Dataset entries
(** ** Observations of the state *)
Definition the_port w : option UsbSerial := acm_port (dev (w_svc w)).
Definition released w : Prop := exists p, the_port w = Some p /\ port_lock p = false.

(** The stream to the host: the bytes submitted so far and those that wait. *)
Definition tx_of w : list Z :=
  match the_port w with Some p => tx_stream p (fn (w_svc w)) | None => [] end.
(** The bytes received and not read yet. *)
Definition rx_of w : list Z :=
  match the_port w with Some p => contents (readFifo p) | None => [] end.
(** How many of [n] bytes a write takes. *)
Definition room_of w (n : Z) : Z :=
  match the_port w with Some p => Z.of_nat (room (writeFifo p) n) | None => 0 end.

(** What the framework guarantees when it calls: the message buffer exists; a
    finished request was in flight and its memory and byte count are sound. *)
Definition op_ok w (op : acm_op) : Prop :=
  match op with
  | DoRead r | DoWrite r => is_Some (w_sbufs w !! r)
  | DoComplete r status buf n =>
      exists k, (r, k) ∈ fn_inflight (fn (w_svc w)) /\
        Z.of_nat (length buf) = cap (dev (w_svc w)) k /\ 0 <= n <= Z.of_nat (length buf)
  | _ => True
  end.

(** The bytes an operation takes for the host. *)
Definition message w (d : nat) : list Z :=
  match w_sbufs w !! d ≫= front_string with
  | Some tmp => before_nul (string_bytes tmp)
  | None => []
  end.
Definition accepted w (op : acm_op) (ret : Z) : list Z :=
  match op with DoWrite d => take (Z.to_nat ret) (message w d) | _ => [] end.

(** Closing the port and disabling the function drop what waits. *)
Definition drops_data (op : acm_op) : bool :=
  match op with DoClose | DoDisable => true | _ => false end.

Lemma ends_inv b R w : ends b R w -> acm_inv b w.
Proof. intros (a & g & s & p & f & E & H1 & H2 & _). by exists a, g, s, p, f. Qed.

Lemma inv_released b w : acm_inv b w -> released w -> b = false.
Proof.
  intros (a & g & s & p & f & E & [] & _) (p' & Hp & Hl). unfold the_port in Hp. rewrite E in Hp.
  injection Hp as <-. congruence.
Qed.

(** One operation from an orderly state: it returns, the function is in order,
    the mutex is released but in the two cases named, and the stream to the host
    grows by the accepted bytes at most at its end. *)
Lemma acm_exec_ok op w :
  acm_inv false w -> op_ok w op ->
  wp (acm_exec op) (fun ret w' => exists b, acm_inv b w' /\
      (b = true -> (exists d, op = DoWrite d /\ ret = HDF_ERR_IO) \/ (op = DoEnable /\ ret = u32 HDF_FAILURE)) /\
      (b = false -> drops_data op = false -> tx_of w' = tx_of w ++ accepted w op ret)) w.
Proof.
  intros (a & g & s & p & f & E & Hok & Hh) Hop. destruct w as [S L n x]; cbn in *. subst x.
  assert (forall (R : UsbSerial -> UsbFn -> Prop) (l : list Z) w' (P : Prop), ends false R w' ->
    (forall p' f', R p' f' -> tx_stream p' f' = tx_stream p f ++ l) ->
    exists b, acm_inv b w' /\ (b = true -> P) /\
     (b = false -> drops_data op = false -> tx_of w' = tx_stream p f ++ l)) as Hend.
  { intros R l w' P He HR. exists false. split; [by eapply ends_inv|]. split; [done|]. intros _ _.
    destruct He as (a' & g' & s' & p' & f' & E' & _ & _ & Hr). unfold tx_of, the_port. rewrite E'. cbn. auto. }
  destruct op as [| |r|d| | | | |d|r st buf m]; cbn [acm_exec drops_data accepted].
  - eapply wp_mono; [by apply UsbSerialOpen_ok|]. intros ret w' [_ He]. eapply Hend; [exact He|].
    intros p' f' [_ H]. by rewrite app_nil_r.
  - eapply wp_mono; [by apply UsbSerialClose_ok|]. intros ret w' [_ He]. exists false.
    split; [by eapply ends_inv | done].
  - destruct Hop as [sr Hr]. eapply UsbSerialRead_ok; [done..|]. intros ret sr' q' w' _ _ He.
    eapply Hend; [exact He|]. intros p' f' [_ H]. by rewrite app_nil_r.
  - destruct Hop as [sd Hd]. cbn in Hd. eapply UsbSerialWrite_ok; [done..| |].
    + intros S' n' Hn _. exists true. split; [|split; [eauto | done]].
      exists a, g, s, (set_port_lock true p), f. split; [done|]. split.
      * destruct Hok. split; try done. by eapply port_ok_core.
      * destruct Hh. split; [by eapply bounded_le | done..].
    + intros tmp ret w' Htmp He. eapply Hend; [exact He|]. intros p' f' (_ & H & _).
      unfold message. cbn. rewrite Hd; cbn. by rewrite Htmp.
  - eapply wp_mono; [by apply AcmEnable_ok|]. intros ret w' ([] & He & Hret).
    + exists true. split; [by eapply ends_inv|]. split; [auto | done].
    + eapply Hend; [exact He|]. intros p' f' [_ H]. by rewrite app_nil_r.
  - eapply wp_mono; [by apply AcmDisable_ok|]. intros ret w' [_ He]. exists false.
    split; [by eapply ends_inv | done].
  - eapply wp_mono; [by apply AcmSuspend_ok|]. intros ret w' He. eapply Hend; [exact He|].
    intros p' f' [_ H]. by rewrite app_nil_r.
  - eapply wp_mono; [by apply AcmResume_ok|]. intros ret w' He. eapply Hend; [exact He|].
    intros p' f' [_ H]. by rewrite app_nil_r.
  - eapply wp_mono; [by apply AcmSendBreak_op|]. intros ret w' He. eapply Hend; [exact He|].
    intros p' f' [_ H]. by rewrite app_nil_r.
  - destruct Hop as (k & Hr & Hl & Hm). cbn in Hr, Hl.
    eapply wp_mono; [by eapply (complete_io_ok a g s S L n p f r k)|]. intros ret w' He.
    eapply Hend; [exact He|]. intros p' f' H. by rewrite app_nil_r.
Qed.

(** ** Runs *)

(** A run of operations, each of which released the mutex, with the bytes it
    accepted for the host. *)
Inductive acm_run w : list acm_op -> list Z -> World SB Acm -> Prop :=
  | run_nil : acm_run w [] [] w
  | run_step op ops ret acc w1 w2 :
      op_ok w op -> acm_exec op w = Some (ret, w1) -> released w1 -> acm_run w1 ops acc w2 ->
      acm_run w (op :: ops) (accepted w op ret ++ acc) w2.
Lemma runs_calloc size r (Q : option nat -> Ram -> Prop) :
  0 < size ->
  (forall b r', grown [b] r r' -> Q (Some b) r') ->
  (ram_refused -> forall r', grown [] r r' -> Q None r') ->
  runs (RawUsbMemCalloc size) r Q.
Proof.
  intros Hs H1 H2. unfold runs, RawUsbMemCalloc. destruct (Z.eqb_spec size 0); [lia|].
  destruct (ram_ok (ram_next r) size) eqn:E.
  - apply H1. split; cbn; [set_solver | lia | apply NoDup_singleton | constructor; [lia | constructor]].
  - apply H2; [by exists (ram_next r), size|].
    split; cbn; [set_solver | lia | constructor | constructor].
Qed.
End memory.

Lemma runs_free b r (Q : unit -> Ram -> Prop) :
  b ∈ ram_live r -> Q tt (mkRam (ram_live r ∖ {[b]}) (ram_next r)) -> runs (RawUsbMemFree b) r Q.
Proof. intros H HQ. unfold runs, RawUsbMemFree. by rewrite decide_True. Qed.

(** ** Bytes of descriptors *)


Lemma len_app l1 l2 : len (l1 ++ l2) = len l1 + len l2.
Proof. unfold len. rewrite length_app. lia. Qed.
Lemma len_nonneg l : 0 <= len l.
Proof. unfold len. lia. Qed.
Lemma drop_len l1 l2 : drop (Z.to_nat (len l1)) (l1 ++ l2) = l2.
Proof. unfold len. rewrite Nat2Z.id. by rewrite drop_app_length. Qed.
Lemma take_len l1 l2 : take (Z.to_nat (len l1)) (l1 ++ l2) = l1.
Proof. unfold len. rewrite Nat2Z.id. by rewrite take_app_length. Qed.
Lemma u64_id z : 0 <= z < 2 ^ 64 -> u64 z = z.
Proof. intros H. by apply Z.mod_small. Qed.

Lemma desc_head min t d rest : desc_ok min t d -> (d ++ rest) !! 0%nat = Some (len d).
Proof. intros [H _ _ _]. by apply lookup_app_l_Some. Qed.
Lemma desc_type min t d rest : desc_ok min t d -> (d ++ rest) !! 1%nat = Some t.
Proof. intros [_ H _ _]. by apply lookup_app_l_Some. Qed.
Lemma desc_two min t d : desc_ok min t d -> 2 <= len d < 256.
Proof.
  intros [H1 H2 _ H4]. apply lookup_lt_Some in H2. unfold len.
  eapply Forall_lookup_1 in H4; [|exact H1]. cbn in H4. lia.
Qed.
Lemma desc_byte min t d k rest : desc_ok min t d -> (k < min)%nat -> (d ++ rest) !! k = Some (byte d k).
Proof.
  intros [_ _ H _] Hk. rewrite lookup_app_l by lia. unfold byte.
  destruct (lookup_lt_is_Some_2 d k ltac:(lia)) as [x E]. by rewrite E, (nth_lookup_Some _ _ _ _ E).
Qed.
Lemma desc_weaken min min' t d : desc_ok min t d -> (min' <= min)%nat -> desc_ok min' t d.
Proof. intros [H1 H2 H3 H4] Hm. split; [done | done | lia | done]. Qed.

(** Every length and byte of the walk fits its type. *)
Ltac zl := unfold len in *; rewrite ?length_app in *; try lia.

==

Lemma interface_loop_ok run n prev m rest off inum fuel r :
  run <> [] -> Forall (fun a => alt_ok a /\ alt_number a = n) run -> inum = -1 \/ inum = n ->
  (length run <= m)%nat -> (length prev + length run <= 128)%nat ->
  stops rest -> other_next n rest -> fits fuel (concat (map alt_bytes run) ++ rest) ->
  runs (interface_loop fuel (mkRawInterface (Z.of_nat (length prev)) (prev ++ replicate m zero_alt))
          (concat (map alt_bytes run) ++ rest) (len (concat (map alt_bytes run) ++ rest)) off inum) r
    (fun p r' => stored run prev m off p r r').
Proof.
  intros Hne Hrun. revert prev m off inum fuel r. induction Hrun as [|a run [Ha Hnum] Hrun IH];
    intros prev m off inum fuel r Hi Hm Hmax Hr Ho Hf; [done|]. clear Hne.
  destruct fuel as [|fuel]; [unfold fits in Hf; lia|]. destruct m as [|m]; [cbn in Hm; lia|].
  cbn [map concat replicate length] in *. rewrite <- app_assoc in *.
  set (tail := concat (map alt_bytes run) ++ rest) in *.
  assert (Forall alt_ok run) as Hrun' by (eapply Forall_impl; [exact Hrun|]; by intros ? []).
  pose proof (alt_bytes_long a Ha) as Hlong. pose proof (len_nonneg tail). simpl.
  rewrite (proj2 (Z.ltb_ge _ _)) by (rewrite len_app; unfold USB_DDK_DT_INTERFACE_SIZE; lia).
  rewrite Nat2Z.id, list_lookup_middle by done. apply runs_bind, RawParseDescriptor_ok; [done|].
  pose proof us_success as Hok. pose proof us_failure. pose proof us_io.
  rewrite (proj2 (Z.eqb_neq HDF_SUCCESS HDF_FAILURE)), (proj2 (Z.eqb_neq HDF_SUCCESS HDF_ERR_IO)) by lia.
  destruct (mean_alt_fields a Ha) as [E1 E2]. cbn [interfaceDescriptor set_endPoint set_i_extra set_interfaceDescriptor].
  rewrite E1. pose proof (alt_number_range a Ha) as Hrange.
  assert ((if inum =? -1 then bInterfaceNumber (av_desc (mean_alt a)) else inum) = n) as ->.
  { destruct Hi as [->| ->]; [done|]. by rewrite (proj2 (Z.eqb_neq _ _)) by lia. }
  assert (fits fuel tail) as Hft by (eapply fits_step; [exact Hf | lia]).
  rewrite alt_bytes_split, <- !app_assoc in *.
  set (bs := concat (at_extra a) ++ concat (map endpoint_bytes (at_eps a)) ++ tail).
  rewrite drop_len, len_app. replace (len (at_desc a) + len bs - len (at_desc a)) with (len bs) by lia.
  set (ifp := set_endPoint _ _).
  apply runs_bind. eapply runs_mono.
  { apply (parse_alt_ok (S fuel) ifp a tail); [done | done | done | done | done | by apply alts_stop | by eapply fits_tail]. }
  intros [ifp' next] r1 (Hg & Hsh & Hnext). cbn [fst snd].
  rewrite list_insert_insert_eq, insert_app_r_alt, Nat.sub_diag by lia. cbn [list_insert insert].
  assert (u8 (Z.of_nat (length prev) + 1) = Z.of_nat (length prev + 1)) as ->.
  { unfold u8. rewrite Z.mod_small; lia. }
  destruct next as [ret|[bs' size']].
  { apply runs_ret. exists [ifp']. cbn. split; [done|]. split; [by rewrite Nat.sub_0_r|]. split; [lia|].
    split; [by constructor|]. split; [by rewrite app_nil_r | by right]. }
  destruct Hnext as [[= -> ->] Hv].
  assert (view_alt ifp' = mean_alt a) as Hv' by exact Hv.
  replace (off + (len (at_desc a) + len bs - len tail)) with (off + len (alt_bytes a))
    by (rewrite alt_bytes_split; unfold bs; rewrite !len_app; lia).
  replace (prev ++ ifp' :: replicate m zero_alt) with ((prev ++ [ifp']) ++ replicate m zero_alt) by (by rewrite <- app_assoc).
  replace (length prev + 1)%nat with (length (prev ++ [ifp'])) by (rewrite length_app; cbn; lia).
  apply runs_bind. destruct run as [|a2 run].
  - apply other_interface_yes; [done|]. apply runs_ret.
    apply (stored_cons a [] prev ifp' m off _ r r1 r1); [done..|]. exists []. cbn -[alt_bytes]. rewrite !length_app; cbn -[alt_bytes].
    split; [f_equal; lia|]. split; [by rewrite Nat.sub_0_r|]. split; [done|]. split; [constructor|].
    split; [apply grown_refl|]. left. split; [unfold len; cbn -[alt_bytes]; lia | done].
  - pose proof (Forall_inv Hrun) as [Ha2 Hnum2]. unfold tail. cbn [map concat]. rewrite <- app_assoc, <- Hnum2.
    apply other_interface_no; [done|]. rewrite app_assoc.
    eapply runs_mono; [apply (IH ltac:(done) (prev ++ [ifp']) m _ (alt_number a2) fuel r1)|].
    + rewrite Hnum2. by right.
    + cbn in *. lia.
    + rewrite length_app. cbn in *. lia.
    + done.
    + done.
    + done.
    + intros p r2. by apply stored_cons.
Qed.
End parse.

**Exercise requirements**
Copy out, exactly and alone, the lines of the entries above between the ones holding "Inductive acm_run w" and "Lemma runs_calloc size", inclusive.

**Solution**
Inductive acm_run w : list acm_op -> list Z -> World SB Acm -> Prop :=
  | run_nil : acm_run w [] [] w
  | run_step op ops ret acc w1 w2 :
      op_ok w op -> acm_exec op w = Some (ret, w1) -> released w1 -> acm_run w1 ops acc w2 ->
      acm_run w (op :: ops) (accepted w op ret ++ acc) w2.
Lemma runs_calloc size r (Q : option nat -> Ram -> Prop) :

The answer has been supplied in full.